GOOD WEEK / BAD WEEK

GOOD:

Congrats to Salinas Union High School District and Soledad Unified School District for officially welcoming new schools meant to help alleviate overcrowded classrooms elsewhere. On June 28, the long awaited Rancho San Juan High School in North Salinas opened with members of the media, public and the incoming freshman class in attendance for a ribbon cutting and campus tours. The high school was funded through the $128 million Measure B bond passed in 2014. The campus, located on Rogge Road, has room for around 1,500 students.
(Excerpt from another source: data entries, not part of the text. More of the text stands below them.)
(** closeMilestone; [red] is a person's reason and name for accepting a red gate. *)
Definition closeMilestone (id : gostring) (rerun : bool) (red : option (gostring * gostring)) : MCmd GateResult :=
  check (mh_recover H);;
  refuseOnChangeBranch;;
  let* (_, rm) := loadRoadmapDoc in
  let* m := find_or_fail rm id in
  if ms_Status m =s MilestoneDone then cret (MkGateResult id None MilestoneDone false [] [] None [])
  else
    refuse (ms_Status m <>s MilestoneApproved) (FailError CodeMilestoneNotApproved);;
    requireApprovalRecord AtClose m;;
    refuse (negb (bool_decide (inFlight id = []))) (FailError "milestone.changes-in-flight");;
    let* plan := gateArchivePlan id in
    let* own := recordsOwn in
    let* g := runGate id rerun true in
    match g_Run g with
    | None => fail OtherError
    | Some run =>
        if negb (Green run) && bool_decide (red = None) then
          (if g_ResultChanged g then let* _ := commitMilestone AtRedClose own in cret tt else cret tt);;
          fail (FailError "gate.red")
        else write_done id g run red plan
    end.

Definition CloseMilestone (id : gostring) (rerun : bool) : MCmd GateResult := closeMilestone id rerun None.
Lemma gate_ok H id rerun w : recs_ok w -> wp recs_ok (RunGate H id rerun) (fun _ w' => recs_ok w') w.
Proof.
  intros Hw. unfold RunGate, recordsOwn. wps. assert (wp recs_ok (runGate H id rerun false) (fun g => wp recs_ok
    (if negb (g_ResultChanged g) then cret g else let* sha := commitMilestone H AtGate (MkOwn None (Some (mw_Records w))) in cret (set_commit sha g)) (fun _ => recs_ok)) w) as Hg.
  { apply wp_runGate; [apply _|apply recs_ok_runs|done|]. intros g run w' _ _ _ Hw'. wps; [done|].
    apply wp_commitMilestone; [done|intros b c; by apply undo_records; [apply recs_ok_undo| |]|]. intros sha. by wps. }
  apply wp_GatePreflight; [done|..]; intros; wps; exact Hg.
Qed.

Lemma exec_ok H c w : recs_ok w -> recs_ok (mexec H c w).
Proof.
  intros Hw. destruct c as [title gate goal tokens wall usd|id by_ ag|id rerun|id|id|id rerun|id reason by_ rerun]; cbn [mexec]; apply wp_fst.
  - unfold NewMilestone, refuseOnChangeBranch. wps; try done. apply wp_loadRoadmapDoc; [done|]. intros doc _. unfold milestoneOwn, writeRoadmap. wps; try done.
    apply wp_commitMilestone; [done|by intros [] []|]. intros sha. by wps.
  - destruct ag as [reason|]; cbn [ApproveMilestone]; wps; by apply approve_ok.
  - by apply gate_ok.
  - assert (forall w', recs_ok w' -> wp recs_ok (loadRoadmapDoc H) (fun x => wp recs_ok (let (_, rm) := x in let* _ := find_or_fail rm id in
      let* f := runFull H id (snd (splitFull (spec_checks H))) (mh_regressionCmd H) "full" in refuse (negb (FullGreen f)) (FailError CodeFullRed);; cret f)
      (fun _ => recs_ok)) w') as Hrest.
    { intros w' Hw'. apply wp_loadRoadmapDoc; [done|]. intros doc _. cbv beta iota. apply wp_bind, wp_find_or_fail; [done|]. intros m _.
      apply wp_bind, wp_runFull; [apply _|done|]. intros f w2 _ _ Hw2. by wps. }
    unfold RunFull. wp1. apply wp_GatePreflight; [done|..]; intros; wp1; by apply Hrest.
  - unfold RunSpecOnly, refuseOnChangeBranch. wps; try done. apply wp_loadRoadmapDoc; [done|]. intros doc _. cbv beta iota. apply wp_bind, wp_find_or_fail; [done|].
    intros m _. assert (wp recs_ok (let* results := run_at H RunSpecAlone [] (fst (withoutFull (spec_checks H))) in cret (failed_of results)) (fun _ => recs_ok) w) as Hr.
    { apply wp_bind, wp_run_at; [apply _|done|]. intros rs _ w' Hw'. by wps. }
    wp1. apply wp_if; intros _; [by wps|]. apply wp_if; intros _; [|by apply wp_ret]. apply wp_requireApprovalRecord; [done|]. intros. exact Hr.
  - by apply close_ok.
  - unfold CloseMilestoneAcceptRed. wps; try done. apply close_ok; [done|]. repeat match goal with E : _ = false |- _ => apply orb_false_iff in E as [E _] || apply bool_decide_eq_false in E end.
    done.
Qed.

(** C13: Whatever milestone commands run, with whatever answers and failures, between any edits
    of roadmap.md, blocks and archives, every record of milestones.json is sound: its result
    is that of the run recorded with it; an approval names who gave it and rests on a
    self-check whose gate ran and was red, or was green and accepted with a reason; it is
    marked done only where an approval is on record; and a red gate was accepted only for a
    run that was red, by a named person with a reason. *)
Theorem records_sound w : mreach w -> map_Forall (fun _ r => rec_ok r) (mw_Records w).
Proof.
  induction 1 as [roadmap|H c w _ IH|r w _ IH|id w _ IH|id w _ IH].
  - apply map_Forall_empty.
  - by apply exec_ok.
  - done.
  - apply (insert_ok w); [done|]. destruct (default_ok w id IH) as (H1 & H2 & H3 & H4 & H5). split_and!; try done. cbn. lia.
  - cbn [set_mw_Records mw_Records]. unfold resetBlocks. destruct (mw_Records w !! id) as [r|] eqn:E; [|done]. apply (insert_ok w); [done|].
    apply IH in E as (H1 & H2 & H3 & H4 & H5). by split_and!.
Qed.

(** ** Where the code departs from what it says *)

Lemma FullGreen_saved f : FullGreen (saved_full f) = FullGreen f.
Proof.
  unfold FullGreen, saved_full. cbn [fr_Results fr_Verdict]. f_equal. induction (fr_Results f) as [|r rs IH]; [done|].
  rewrite fmap_cons. cbn [forallb]. by rewrite IH.
Qed.

(** A red full run is never taken. The refusal of a red full run, and the documentation of
    its code, say that a gate at the same tree takes the run that was recorded; but no gate
    or close, with whatever checks and at whatever tree, takes a full run that is red: it
    runs the full checks again. *)
Theorem full_red_not_taken H H' id checks cmd by_ w w' f checks' cmd' :
  runFull H id checks cmd by_ w = (w', inr f) -> mh_writeLog H AtFull = true -> FullGreen f = false ->
  mw_Full w' !! id = Some (saved_full f) /\ currentFullRun H' w' id checks' cmd' = None.
Proof.
  intros Hrun Hlog Hred. assert (mw_Full w' !! id = Some (saved_full f)) as Hf.
  { refine (wp_run _ (fun f w' => mw_Full w' !! id = Some (saved_full f)) w w' f _ Hrun). unfold runFull. rewrite Hlog.
    apply wp_bind, wp_run_at; [apply keeps_true|done|]. intros rs _ w1 _. wps. cbn [set_mw_Full mw_Full]. by rewrite lookup_insert_eq. }
  split; [done|]. unfold currentFullRun. by rewrite Hf, FullGreen_saved, Hred.
Qed.
(* ===== verification/MilestoneSamples.v ===== *)
(** A milestone approved, gated and closed on concrete documents: the inputs the witnesses
    of the milestone theorems run on. *)
From S2P Require Import Prelude Regex Markdown Spec Change Merge Effective Regression Runner Roadmap State Command Lifecycle Shell PersonMatch Paths GateScript EditGuard Milestone MilestoneFacts.

Definition spec_doc : gostring := "# Greeting
Purpose: greets

### Requirement: Greet by name
It says hello.

#### Scenario: a name
- check: go test ./...
".

Definition proposed_doc : gostring := "# Roadmap

## M1 — Greet
Status: proposed
Gate: bash scripts/gate.sh
Goal: it greets
".

Definition approved_doc : gostring := "# Roadmap

## M1 — Greet
Status: approved (by ann now)
Gate: bash scripts/gate.sh
Goal: it greets
".

(** ASCII lower case of the keys a roadmap has. *)
Definition lower (s : gostring) : gostring :=
  if s =s "Status" then bs "status" else if s =s "Gate" then bs "gate" else if s =s "Goal" then bs "goal" else s.

Definition result (n : Z) (pc : PlannedCheck) : CheckResult :=
  MkResult (pc_Ref pc) (Some (pc_Kind pc)) [] [] [] false (pc_Cmd pc) n [] [] [] false 1 false [] None [] [] [].

(** A host whose checks all exit [n], with a note added to roadmap.md while a run lasts. *)
Definition host (n : Z) (edit : option gostring -> option gostring) : MHost :=
  MkMHost (MkProject "/p" "development") true "main" lower (fun _ => None) (fun _ => None) (fun _ => None)
    (fun r => between 65 90 r || between 97 122 r) c_digit (fun s => s) None (fun _ => None) (fun _ => bs "now") (fun _ => bs "abcdef1")
    (fun _ f => if f =s "scripts/gate.sh" then Some (bs "aa") else None) (fun _ _ => MkGateOwn ∅ ∅ ∅) (fun _ => []) (fun _ => false) (fun _ => [])
    (fun _ => ∅) (fun _ => true) (fun _ => false) (fun _ => false) (fun _ => Some (bs "tree")) [] false (fun _ => None)
    (fun _ => None) (fun _ => None) (fun _ => None) (fun _ => true) (fun _ => Committed "abcdef2") None
    [bs "greeting"] {[ bs "greeting" := spec_doc ]} "make test" [] [] (fun _ _ pc => result n pc) (fun _ _ => false) (fun _ => false) (fun _ => [])
    (fun _ => edit).

Definition add_note (doc : option gostring) : option gostring := (fun d => d ++ bs "A note.") <$> doc.

Definition start_world : MWorld := MkMWorld (Some proposed_doc) ∅ ∅ ∅ [].
Definition approving : MWorld * (Err + Milestone gostring * bool) := approveMilestone (host 1 add_note) "M1" "ann" [] start_world.
Definition approved_world : MWorld := fst approving.

Lemma approved_reached : mreach approved_world.
Proof. exact (mreach_cmd (host 1 add_note) (ApproveM "M1" "ann" None) _ (mreach_start (Some proposed_doc))). Qed.

(** A computed command that ended well, and a function of its value. *)
Definition value_of {A B} (f : A -> B) (x : MWorld * (Err + A)) : option B := match x.2 with inr y => Some (f y) | inl _ => None end.

Lemma value_of_Some {A B} (f : A -> B) x b : value_of f x = Some b -> exists y, x = (x.1, inr y) /\ f y = b.
Proof. destruct x as [w' [e|y]]; unfold value_of; cbn; [done|]. intros [= <-]. by exists y. Qed.

Lemma found_at {B} (f : Milestone gostring -> B) h doc b : f <$> find_milestone (parseRoadmap h (RoadmapRel h) doc) "M1" = Some b ->
  exists m, find_milestone (parseRoadmap h (RoadmapRel h) doc) "M1" = Some m /\ f m = b.
Proof. intros (m & Hm & ->)%fmap_Some. by exists m. Qed.

Lemma approved_doc_left : mw_Roadmap approved_world = Some approved_doc.
Proof. vm_compute. reflexivity. Qed.

Lemma approved_found : exists m, find_milestone (parseRoadmap (host 0 id) (RoadmapRel (host 0 id)) approved_doc) "M1" = Some m /\
  (ms_Status m, ms_Gate m) = (MilestoneApproved, bs "bash scripts/gate.sh").
Proof. apply found_at. vm_compute. reflexivity. Qed.

Lemma approving_ends : exists x, approving = (approved_world, inr x) /\ (x.2, ms_Gate x.1) = (true, bs "bash scripts/gate.sh").
Proof. apply (value_of_Some (fun x => (x.2, ms_Gate x.1)) approving). vm_compute. reflexivity. Qed.

Lemma gate_script_in : bs "scripts/gate.sh" ∈ gateScripts (fun r => between 65 90 r || between 97 122 r) c_digit "bash scripts/gate.sh".
Proof. apply (bool_decide_unpack _). vm_compute. exact I. Qed.

Definition closing : MWorld * (Err + GateResult) := close_command (host 0 id) "M1" false None approved_world.


Definition gating : MWorld * (Err + GateResult) := RunGate (host 0 id) "M1" false approved_world.


Lemma records_sound_witness : exists r, mw_Records approved_world !! bs "M1" = Some r /\ rec_ok r.
Proof.
  assert (bool_decide (is_Some (mw_Records approved_world !! bs "M1")) = true) as Hr by (vm_compute; reflexivity).
  apply bool_decide_eq_true in Hr as [r E]. exists r. exact (conj E (records_sound approved_world approved_reached _ r E)).
Defined.

(** A full run that is red: its scenario exits 1 and the regression command has no baseline. *)
Definition full_checks : list PlannedCheck := [MkPlanned "greeting/x/y" KindScenario "greeting" "x" "y" false "make e2e" 1 true].
Definition full_running : MWorld * (Err + FullRun) := runFull (host 1 id) "M1" full_checks "make test" "full" approved_world.

Lemma full_red_not_taken_witness :
  exists f, full_running = (full_running.1, inr f) /\ FullGreen f = false /\ currentFullRun (host 1 id) full_running.1 "M1" full_checks "make test" = None.
Proof.
  destruct (value_of_Some FullGreen full_running false) as (f & E & Hred); [vm_compute; reflexivity|]. exists f.
  destruct (full_red_not_taken (host 1 id) (host 1 id) "M1" full_checks "make test" "full" approved_world full_running.1 f full_checks "make test" E eq_refl Hred) as [_ Hn].
  exact (conj E (conj Hred Hn)).
Defined.

(** The note written while the gate ran is not in the roadmap approve leaves. *)
Lemma approve_loses_edit_witness :
  add_note (Some proposed_doc) <> Some proposed_doc /\ mw_Roadmap approved_world = Some approved_doc.
Proof.
  split; [vm_compute; discriminate|].
  destruct (found_at ms_Status (host 1 add_note) proposed_doc MilestoneProposed) as (m & Hm & Hst); [vm_compute; reflexivity|].
  destruct approving_ends as ([m' b] & Ea & Hx). cbn [fst snd] in Hx. injection Hx as -> _.
  rewrite (approve_loses_edit (host 1 add_note) "M1" "ann" [] start_world approved_world m m' proposed_doc eq_refl Hm Hst Ea). vm_compute. reflexivity.
Defined.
RSJHS will be the fifth high school joining SUHSD. The following day, SUSD opened their newest middle school, Main Street Middle School. The school was built with funds from Measures C, a $40 million bond passed in 2012, and Measure G, a $25.1 million bond voters approved in 2018.

BAD:

The Center for Climate Integrity released a report that estimates potential costs associated with climate change and is campaigning for oil companies to foot the bill for their share of the damages. According to the report, Monterey County will be the 15th most costly in the state, and will have to spend $628.5 million for 24 miles of seawalls by 2040 to protect the coastline from a rising ocean. Congressional District 20 is ranked as the 72nd most costly in the nation, with an estimated $907 million in adaptation expenses. The community will have to either pay higher taxes or cut existing public services to cover the adaptation costs, according to the report. Without adapting, the report points to bigger and more expensive problems down the line such as displacement of homes and roads, a decline in property values and public safety risks, to name just a few.